(** ** Combination of variants *)

Section Combination.
Context {Sig PubKey : Type} `{Countable Sig, Countable PubKey}.
Variable CheckSig : Sig -> PubKey -> bool.
Variable pubkeys : list PubKey.

Local Abbreviation valid := (SigCombine.valid_pairs CheckSig pubkeys).
Local Abbreviation solution := (SigCombine.solution_of pubkeys).
Local Abbreviation combine := (SigCombine.CombineSignatures CheckSig pubkeys).
Local Abbreviation saturated := (SigCombine.saturated CheckSig pubkeys).
Local Abbreviation discovered := (SigCombine.discovered CheckSig pubkeys).

Lemma elem_of_valid_pairs (s : Sig) (k : PubKey) (content : list Sig) :
  (s, k) ∈ valid content <-> s ∈ content /\ k ∈ pubkeys /\ CheckSig s k = true.
Proof.
  unfold SigCombine.valid_pairs.
  rewrite elem_of_list_to_set, list_elem_of_filter, list_elem_of_In, in_prod_iff,
    <- !list_elem_of_In. simpl. tauto.
Qed.

Lemma elem_of_solution_of (s : Sig) (pairs : gset (Sig * PubKey)) :
  s ∈ solution pairs <-> exists k, k ∈ pubkeys /\ (s, k) ∈ pairs.
Proof.
  unfold SigCombine.solution_of, SigCombine.matched_to.
  rewrite list_elem_of_In, in_flat_map. split.
  - intros (k & Hk & Hs). exists k. rewrite <- !list_elem_of_In in *.
    split; [done|]. apply list_elem_of_fmap in Hs as ([s' k'] & -> & Hp).
    apply elem_of_elements, elem_of_filter in Hp as [Hk' Hp]. simpl in *. by subst.
  - intros (k & Hk & Hs). exists k. rewrite <- !list_elem_of_In.
    split; [done|]. apply list_elem_of_fmap. exists (s, k). split; [done|].
    apply elem_of_elements, elem_of_filter. done.
Qed.

Lemma valid_pairs_saturated content : saturated (valid content).
Proof.
  intros s k (Hs & Hk & Hc)%elem_of_valid_pairs. split; [done|]. split; [done|].
  intros k' Hk' Hc'. by apply elem_of_valid_pairs.
Qed.

Lemma saturated_union pairs1 pairs2 :
  saturated pairs1 -> saturated pairs2 -> saturated (pairs1 ∪ pairs2).
Proof.
  intros H1 H2 s k [Hp|Hp]%elem_of_union.
  - destruct (H1 s k Hp) as (? & ? & Hall). split; [done|]. split; [done|].
    intros k' ? ?. apply elem_of_union_l. by apply Hall.
  - destruct (H2 s k Hp) as (? & ? & Hall). split; [done|]. split; [done|].
    intros k' ? ?. apply elem_of_union_r. by apply Hall.
Qed.

(** Nothing is lost or gained by laying a set of pairs out as a solution. *)
Lemma valid_pairs_solution_of pairs :
  saturated pairs -> valid (solution pairs) = pairs.
Proof.
  intros Hsat. apply set_eq. intros [s k].
  rewrite elem_of_valid_pairs, elem_of_solution_of. split.
  - intros ((k' & Hk' & Hp) & Hk & Hc). destruct (Hsat s k' Hp) as (_ & _ & Hall).
    by apply Hall.
  - intros Hp. destruct (Hsat s k Hp) as (Hk & Hc & _). split; [|done]. by exists k.
Qed.

Lemma combine_valid_pairs sigs1 sigs2 :
  valid (combine sigs1 sigs2) = valid sigs1 ∪ valid sigs2.
Proof.
  unfold SigCombine.CombineSignatures. apply valid_pairs_solution_of.
  apply saturated_union; apply valid_pairs_saturated.
Qed.

(** The loop of lines 938-940 gathers the pairs of [sigdata] and of every
    variant. *)
Lemma merge_variants_valid_pairs {TxV : Type} (data : TxV -> list Sig) txVariants :
  forall sigdata,
    valid (merge_variants combine data txVariants sigdata)
    = valid sigdata ∪ discovered data txVariants.
Proof.
  unfold SigCombine.discovered.
  induction txVariants as [|txv rest IH]; intros sigdata; simpl.
  - set_solver.
  - rewrite IH, combine_valid_pairs. set_solver.
Qed.

Lemma merge_variants_solution {TxV : Type} (data : TxV -> list Sig) txVariants sigdata :
  txVariants <> [] ->
  merge_variants combine data txVariants sigdata
  = solution (valid sigdata ∪ discovered data txVariants).
Proof.
  destruct (decide (txVariants = [])) as [|Hne]; [done|]. intros _.
  destruct (exists_last Hne) as (front & txv & ->).
  unfold merge_variants. rewrite fold_left_app. simpl.
  fold (merge_variants combine data front sigdata).
  unfold SigCombine.CombineSignatures at 1.
  rewrite merge_variants_valid_pairs. f_equal.
  unfold SigCombine.discovered. rewrite fmap_app, union_list_app_L. simpl. set_solver.
Qed.

(** Reordering the variants does not change the merged solution. *)
Lemma merge_variants_permutation {TxV : Type} (data : TxV -> list Sig)
    txVariants txVariants' sigdata :
  txVariants ≡ₚ txVariants' ->
  merge_variants combine data txVariants sigdata
  = merge_variants combine data txVariants' sigdata.
Proof.
  intros Hperm. destruct txVariants as [|txv rest].
  - apply Permutation_nil_l in Hperm. by subst.
  - assert (txVariants' <> []).
    { intros ->. by apply Permutation_nil_r in Hperm. }
    rewrite !merge_variants_solution by done. f_equal. f_equal.
    unfold SigCombine.discovered. apply set_eq. intros pair.
    rewrite !elem_of_union_list. split; intros (X & HX & Hp); exists X;
      (split; [|done]); [by rewrite <- Hperm|by rewrite Hperm].
Qed.
End Combination.

(** Two signers of a 2-of-3 multisig, one signature each (the second
    variant also carries a push that checks against no key): either order
    of combination gives both signatures, in key order. *)
Example combine_two_of_three :
  SigCombine.CombineSignatures Sample.multisig_check Sample.multisig_keys
    [103%N] [999%N; 101%N] = [101%N; 103%N]
  /\ SigCombine.CombineSignatures Sample.multisig_check Sample.multisig_keys
       [999%N; 101%N] [103%N] = [101%N; 103%N].
Proof. split; vm_compute; reflexivity. Qed.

▶ _Brief_
Within the listing above, extract exactly the lines from the line with "Lemma saturated_union pairs1" to the line with "unfold SigCombine.CombineSignatures. apply", the two named lines included, and no others.

▶ _Response area_
Lemma saturated_union pairs1 pairs2 :
  saturated pairs1 -> saturated pairs2 -> saturated (pairs1 ∪ pairs2).
Proof.
  intros H1 H2 s k [Hp|Hp]%elem_of_union.
  - destruct (H1 s k Hp) as (? & ? & Hall). split; [done|]. split; [done|].
    intros k' ? ?. apply elem_of_union_l. by apply Hall.
  - destruct (H2 s k Hp) as (? & ? & Hall). split; [done|]. split; [done|].
    intros k' ? ?. apply elem_of_union_r. by apply Hall.
Qed.

(** Nothing is lost or gained by laying a set of pairs out as a solution. *)
Lemma valid_pairs_solution_of pairs :
  saturated pairs -> valid (solution pairs) = pairs.
Proof.
  intros Hsat. apply set_eq. intros [s k].
  rewrite elem_of_valid_pairs, elem_of_solution_of. split.
  - intros ((k' & Hk' & Hp) & Hk & Hc). destruct (Hsat s k' Hp) as (_ & _ & Hall).
    by apply Hall.
  - intros Hp. destruct (Hsat s k Hp) as (Hk & Hc & _). split; [|done]. by exists k.
Qed.

Lemma combine_valid_pairs sigs1 sigs2 :
  valid (combine sigs1 sigs2) = valid sigs1 ∪ valid sigs2.
Proof.
  unfold SigCombine.CombineSignatures. apply valid_pairs_solution_of.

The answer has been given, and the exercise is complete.